Problem to work on:
Give back exactly the lines from the one holding "(** A store" to the last line of the entries, both included, and nothing more.

Records for this task Start Marker

(** ** Adding a task *)

(** The part under the mutex: the pool, the result, and whether a signal was sent. *)
Definition add_locked (pool : threadpool_t) (f arg : Z) (signal_ok : bool) : option (threadpool_t * Z * bool) :=
  let next := Z.rem (tp_tail pool + 1) (queue_size pool) in
  if tp_count pool =? queue_size pool then Some (pool, threadpool_queue_full, false)
  else if negb (shutdown pool =? 0) then Some (pool, threadpool_shutdown, false)
  else
    do q <- aset (queue pool) (tp_tail pool) (mkTask f arg);
    let pool := mkPool q (thread_count pool) (queue_size pool) (tp_head pool) next (tp_count pool + 1) (shutdown pool) (started pool) in
    Some (pool, if signal_ok then 0 else threadpool_lock_failure, signal_ok).

Definition threadpool_add (pool : option threadpool_t) (f arg : Z) (lock_ok signal_ok unlock_ok : bool)
  : option (option threadpool_t * Z * bool) :=
  match pool with
  | None => Some (None, threadpool_invalid, false)
  | Some p =>
      if f =? 0 then Some (pool, threadpool_invalid, false)
      else if negb lock_ok then Some (pool, threadpool_lock_failure, false)
      else
        do '(p, err, sig) <- add_locked p f arg signal_ok;
        Some (Some p, if unlock_ok then err else threadpool_lock_failure, sig)
  end.

(** ** A worker *)

(** What a worker does after it has got the mutex: wait for a signal, leave the
    loop, or run a task. *)
Inductive turn := Wait | Leave | Take (t : threadpool_task_t).

Definition threadpool_thread (pool : threadpool_t) : option (threadpool_t * turn) :=
  if (tp_count pool =? 0) && (shutdown pool =? 0) then Some (pool, Wait)
  else if (shutdown pool =? immediate_shutdown) || ((shutdown pool =? graceful_shutdown) && (tp_count pool =? 0)) then
    Some (mkPool (queue pool) (thread_count pool) (queue_size pool) (tp_head pool) (tp_tail pool) (tp_count pool)
      (shutdown pool) (started pool - 1), Leave)
  else
    do t <- aget (queue pool) (tp_head pool);
    Some (mkPool (queue pool) (thread_count pool) (queue_size pool) (Z.rem (tp_head pool + 1) (queue_size pool)) (tp_tail pool)
      (tp_count pool - 1) (shutdown pool) (started pool), Take t).

(** ** Creating and destroying *)

(** [threadpool_destroy] up to the joins: [None] when the pool is shut down already,
    which is returned without unlocking the mutex. *)
Definition destroy_locked (pool : threadpool_t) (flags : Z) : option threadpool_t :=
  if negb (shutdown pool =? 0) then None
  else Some (mkPool (queue pool) (thread_count pool) (queue_size pool) (tp_head pool) (tp_tail pool) (tp_count pool)
    (if negb (Z.land flags threadpool_graceful =? 0) then graceful_shutdown else immediate_shutdown) (started pool)).
(** X16. The rows are converted in order, one candle per row; when the
    conversion raises, the error is that of the first row that does not
    convert. *)
Theorem rows_convert_in_order (rows : list json) :
  match to_candles rows with
  | Returned cs => Forall2 (fun row c => to_candle row = Returned c) rows cs
  | Raised e =>
      exists good bad rest,
        rows = good ++ bad :: rest
        /\ Forall (fun row => exists c, to_candle row = Returned c) good
        /\ to_candle bad = Raised e
  end.
Proof.
  induction rows as [|row rows IH]; cbn [to_candles]; [constructor|].
  destruct (to_candle row) as [x|e] eqn:Hrow.
  - destruct (to_candles rows) as [xs|e].
    + by constructor.
    + destruct IH as (good & bad & rest & -> & Hgood & Hbad).
      exists (row :: good), bad, rest. split; [done|]. split; [|done].
      constructor; [by exists x|done].
  - exists [], row, rows. split; [done|]. split; [constructor|done].
Qed.

(** X17. A [timescale_update] either accumulates or changes nothing. The
    handler returns False exactly when [params[1]['sds_1']['s']] is there and
    is a list; then the client is untouched and the new accumulator ends
    with the old one. Otherwise it raises, with the client and the state as
    they were. *)
Theorem timescale_update_accumulates_or_raises (cfg : FetchConfig)
    (event : TradingviewEvent) (c : TradingviewClient) (st : FetchState)
    (Hname : name_is event "timescale_update" = true) :
  let r := handle_event cfg event (c, st) in
  ((exists rows, delivered event = Returned (JArr rows)) <-> r.1 = Returned false)
  /\ (r.1 = Returned false ->
      r.2.1 = c
      /\ exists added,
           r.2.2 = set_current_sym_candles (added ++ current_sym_candles st) st)
  /\ (r.1 <> Returned false -> (exists e, r.1 = Raised e) /\ r.2 = (c, st)).
Proof.
  intros r. subst r. unfold handle_event. rewrite Hname, on_timescale_update_eq.
  destruct (delivered event) as [new|e]; cbn [fst snd].
  2:{ split; [split; [by intros [? ?]|done]|]. split; [done|]. intros _. by eauto. }
  destruct new as [| b | z | lit | s | l | kvs]; cbn [merge_rows fst snd];
    try (split; [split; [by intros [? ?]|done]|]; split; [done|]; intros _; by eauto).
  split; [split; [done|by eauto]|]. split; [|done]. intros _. split; [done|]. by eauto.
Qed.
(** A map filled by [set] over a list holds, under a key, the value of a
    row with that key. *)
Lemma get_foldl_put {A V} (key : A → string) (val : A → V) (l : list A) k v :
  JsMap.get k (foldl (λ mp x, JsMap.put (key x) (val x) mp) JsMap.empty l) = Some v →
  ∃ x, x ∈ l ∧ key x = k ∧ v = val x.
Proof.
  induction l as [|x l IH] using rev_ind; [done|].
  rewrite foldl_app. cbn. rewrite JsMapFacts.get_put.
  destruct (decide (key x = k)) as [Hk|Hk].
  - intros [= <-]. exists x. split; [|done]. apply elem_of_app. right. by left.
  - intros (y & ? & ? & ?)%IH. exists y. split; [|done]. apply elem_of_app. by left.
Qed.

Lemma is_Some_get_foldl_put {A V} (key : A → string) (val : A → V) (l : list A) x :
  x ∈ l →
  is_Some (JsMap.get (key x) (foldl (λ mp x, JsMap.put (key x) (val x) mp) JsMap.empty l)).
Proof.
  induction l as [|y l IH] using rev_ind; [by intros ?%elem_of_nil|].
  rewrite foldl_app. cbn. rewrite JsMapFacts.get_put.
  intros [Hin| ->%list_elem_of_singleton]%elem_of_app.
  - destruct (decide (key y = key x)); [eauto|by apply IH].
  - rewrite decide_True by done. eauto.
Qed.

(** ** Sorting *)

Section sorting.
Context {A : Type} (cmp : A → A → Z).
(** X25: a [short] pushed into a stream of [long long]. *)
Lemma push_facade_numeric_witness :
  exists v' : push_arg (F := unit) (D := unit),
    push_facade (fun f => f) (fun _ => "") 7 c_longlong (a_short 5) 0
    = Some (Ok v', 0) /\
    type_of v' = c_longlong /\
    integer_of v' = integer_of (a_short (F := unit) (D := unit) 5) /\
    (type_of (a_short (F := unit) (D := unit) 5) = c_longlong ->
     v' = a_short 5).
Proof.
  exact (push_facade_numeric (fun f => f) (fun _ => "") c_longlong (a_short 5)
           eq_refl).
Defined.

(** A [char*] pushed into a stream of [long long], and an [unsigned int]
    pushed into a stream of [int]: [type_error], [_count1] back at 0. *)
Example push_facade_rejects :
  push_facade (F := unit) (D := unit) (fun f => f) (fun _ => "") 7
    c_longlong (a_charptr "12") 0 = Some (Throw type_error, 0) /\
  push_facade (F := unit) (D := unit) (fun f => f) (fun _ => "") 7
    c_int (a_uint 12) 0 = Some (Throw type_error, 0).
Proof. split; reflexivity. Qed.

(** An [int] pushed into a stream of strings arrives as its decimal
    text. *)
Example push_facade_number_as_text :
  push_facade (F := unit) (D := unit) (fun f => f) (fun _ => "") 7
    c_string (a_int (-5)) 0 = Some (Ok (a_string "-5"), 0).
Proof. vm_compute. reflexivity. Qed.

(** Boundary scenario 6 of the specification, sequentially: a snapshot of
    capacity 3 after four pushes is the three newest values, newest
    first. *)
Example vector_after_eviction :
  fst (run (s <- Object_new 3 ;; s <- push_all s [1; 2; 3; 4] ;;
            vector (GenTy := Z) s (-1) 0))
  = Ok [4; 3; 2].
Proof. vm_compute. reflexivity. Qed.
(** * soroban-rpc: the ledger store readers and the getTransaction method

    A shallow embedding of
      - package [db], file ledger.go: [StreamAllLedgers], [StreamLedgerRange],
        [GetLedger], [GetLedgerRange], [trimLedgers];
      - package [methods], file get_transaction.go: [GetTransaction];
    together with the parts of Go's standard library they call
    (encoding/hex, encoding/base64, fmt verbs, error values).

    Conventions.
      - [uint32], [int32], [int64] values are [Z]; the wrap-around of uint32
        arithmetic is written out with [u32].
      - a Go [string] is a [string] (a sequence of bytes), a [[]byte] is a
        [list ascii].
      - a Go [error] is an [option GoError]; [nil] is [None].
      - code that talks to the database or to an interface value runs in the
        state monad over [World]: the database and the trace of calls made.
      - the SQL of the squirrel builders is run on the table as a list of
        rows; a table may hold several rows of one sequence, so that the
        branch of GetLedger for such a table can be reached.

    Left out: the context argument and cancellation, the read lock around
    the cache (a call sees one world), the deferred q.Close(), and the
    transaction a ledgerWriter runs in. *)

From Stdlib Require Import ZArith List String Ascii Bool Lia DecimalString.
From Stdlib Require Import Sorting.Sorted Sorting.Permutation.
From ExtLib Require Import Structures.Monad Structures.MonadState.
From ExtLib Require Import Data.Monads.StateMonad.
Import ListNotations MonadNotation.
(** * Inventory service: the Store (database.py) and the routes (app.py)

    A shallow embedding of the FastAPI inventory application.  The Pydantic
    schemas of models.py and the ORM classes of database.py are records, the
    SQLite file behind the engine is a pair of row lists, and every method of
    [Database] and every route handler of app.py is a function in a monad that
    threads the store and may raise a Python exception. *)

From Stdlib Require Import ZArith List String Bool Lia PrimFloat FloatAxioms SpecFloat FloatOps.
Import ListNotations.
Local Open Scope string_scope.
Local Open Scope list_scope.
Local Open Scope Z_scope.

(** ** models.py: the Pydantic schemas *)

(** [class ItemSchema(BaseModel)]: [id] is [Optional[int]], [price] carries
    [gt=0] and [stock] carries [ge=0]. *)
Module ItemSchema.
Record t : Type := mk
  { id : option Z;
    name : string;
    price : float;
    description : option string;
    stock : Z;
    category : option string }.

(** The two [Field] constraints of the schema: [gt=0] on the price and
    [ge=0] on the stock.  A payload reaches a route handler only when this
    holds. *)
Definition validate (p : t) : bool :=
  PrimFloat.ltb 0%float (price p) && (0 <=? stock p)%Z.
End ItemSchema.

(** [class UserSchema(BaseModel)]. *)
Module UserSchema.
Record t : Type := mk
  { email : string;
    password : string }.
End UserSchema.

(** ** database.py: the ORM classes *)

(** [class ItemModel(Base)], table [items]: a loaded or flushed row.  The
    class defines neither [__bool__] nor [__len__], so an instance is true
    in every test and [if not item] asks whether [item] is [None]; a Python
    variable that holds an instance or [None] is an [option] here. *)
Module ItemModel.
Record t : Type := mk
  { id : Z;
    name : string;
    price : float;
    description : option string;
    stock : Z;
    category : option string }.
End ItemModel.

(** [class UserModel(Base)], table [users]. *)
Module UserModel.
Record t : Type := mk
  { id : Z;
    email : string;
    hashed_password : string }.
End UserModel.

(** ** SQLite's integers *)

Module Sqlite.

(** An INTEGER of SQLite is a signed 64-bit value; Python's [int] and the
    [int] of a path parameter or a payload are unbounded. *)
Definition int64 (z : Z) : bool := (- 2 ^ 63 <=? z) && (z <=? 2 ^ 63 - 1).

(** The largest rowid a table can hold. *)
Definition max_rowid : Z := 2 ^ 63 - 1.

(** A row that table [items] can hold: [id] and [stock] are its two
    INTEGER columns. *)
Definition row_fits (r : ItemModel.t) : bool :=
  int64 (ItemModel.id r) && int64 (ItemModel.stock r).

End Sqlite.

(** ** Python exceptions and where they are raised *)

Inductive pyfile : Type := database_py | app_py | sqlalchemy_pkg | sqlite3_pkg.

(** A raise site: the file and the line of the [raise] statement (for the
    backend and the driver, line 0). *)
Definition loc : Type := (pyfile * nat)%type.

(** [OverflowError] is the builtin one: it is no [SQLAlchemyError], and
    SQLAlchemy, which wraps the driver's own errors only, lets it through
    as it is. *)
Inductive exn : Type :=
| HTTPException (status_code : Z) (detail : string)
| SQLAlchemyError (msg : string)
| OverflowError (msg : string).

Inductive result (A : Type) : Type :=
| Ok (a : A)
| Raise (at_ : loc) (e : exn).
Arguments Ok {A} a.
Arguments Raise {A} at_ e.

(** ** The store behind the engine *)

(** The SQLite file.  [item_rows] and [users] are the rows of the two
    tables in the order a full scan returns them.  [faults] is the backend's
    fault schedule: every statement that the database runs consumes its
    head, and [Some msg] makes that statement raise a [SQLAlchemyError]
    whose text is [msg]; an empty schedule is a healthy backend.  [salts] is
    the randomness [pwd_context.hash] draws from, [rowids] the values
    SQLite's generator gives when it has to pick a rowid at random. *)
Record world : Type := World
  { item_rows : list ItemModel.t;
    users : list UserModel.t;
    faults : list (option string);
    salts : list string;
    rowids : list Z }.

(** The rows of table [items]: what SQLite holds fits its INTEGER columns,
    so a row whose id or stock does not is no row of the file. *)
Definition items (w : world) : list ItemModel.t :=
  filter Sqlite.row_fits (item_rows w).

(** A store whose generator has not been asked yet. *)
Definition mkWorld (its : list ItemModel.t) (us : list UserModel.t)
  (fs : list (option string)) (ss : list string) : world :=
  World its us fs ss [].
(** [TokenUsage] called with the mapping [v] unpacked as keyword arguments:
    [v] must be a mapping whose keys are exactly the three fields. *)
Definition TokenUsage_kwargs (v : value) : result TokenUsage :=
  match v with
  | VDict d =>
      match d !! "prompt_tokens", d !! "completion_tokens",
            d !! "total_tokens" with
      | Some p, Some c, Some t =>
          if (size d =? 3)%nat
          then Ok {| prompt_tokens := p; completion_tokens := c;
                     total_tokens := t |}
          else Raise (Exception "TypeError"
                 "TokenUsage.__init__() got an unexpected keyword argument")
      | _, _, _ =>
          Raise (Exception "TypeError"
            "TokenUsage.__init__() missing required positional arguments")
      end
  | _ => Raise (Exception "TypeError"
           "argument after ** must be a mapping")
  end.

(** [NextAction] called with the mapping [v] unpacked as keyword
    arguments. *)
Definition NextAction_kwargs (v : value) : result NextAction :=
  match v with
  | VDict d =>
      match d !! "target_queue", d !! "payload" with
      | Some q, Some p =>
          if (size d =? 2)%nat
          then Ok {| target_queue := q; payload := p |}
          else Raise (Exception "TypeError"
                 "NextAction.__init__() got an unexpected keyword argument")
      | _, _ =>
          Raise (Exception "TypeError"
            "NextAction.__init__() missing required positional arguments")
      end
  | _ => Raise (Exception "TypeError"
           "argument after ** must be a mapping")
  end.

Records for this task End Marker

Solution to the problem:
(** A store whose generator has not been asked yet. *)
Definition mkWorld (its : list ItemModel.t) (us : list UserModel.t)
  (fs : list (option string)) (ss : list string) : world :=
  World its us fs ss [].
(** [TokenUsage] called with the mapping [v] unpacked as keyword arguments:
    [v] must be a mapping whose keys are exactly the three fields. *)
Definition TokenUsage_kwargs (v : value) : result TokenUsage :=
  match v with
  | VDict d =>
      match d !! "prompt_tokens", d !! "completion_tokens",
            d !! "total_tokens" with
      | Some p, Some c, Some t =>
          if (size d =? 3)%nat
          then Ok {| prompt_tokens := p; completion_tokens := c;
                     total_tokens := t |}
          else Raise (Exception "TypeError"
                 "TokenUsage.__init__() got an unexpected keyword argument")
      | _, _, _ =>
          Raise (Exception "TypeError"
            "TokenUsage.__init__() missing required positional arguments")
      end
  | _ => Raise (Exception "TypeError"
           "argument after ** must be a mapping")
  end.

(** [NextAction] called with the mapping [v] unpacked as keyword
    arguments. *)
Definition NextAction_kwargs (v : value) : result NextAction :=
  match v with
  | VDict d =>
      match d !! "target_queue", d !! "payload" with
      | Some q, Some p =>
          if (size d =? 2)%nat
          then Ok {| target_queue := q; payload := p |}
          else Raise (Exception "TypeError"
                 "NextAction.__init__() got an unexpected keyword argument")
      | _, _ =>
          Raise (Exception "TypeError"
            "NextAction.__init__() missing required positional arguments")
      end
  | _ => Raise (Exception "TypeError"
           "argument after ** must be a mapping")
  end.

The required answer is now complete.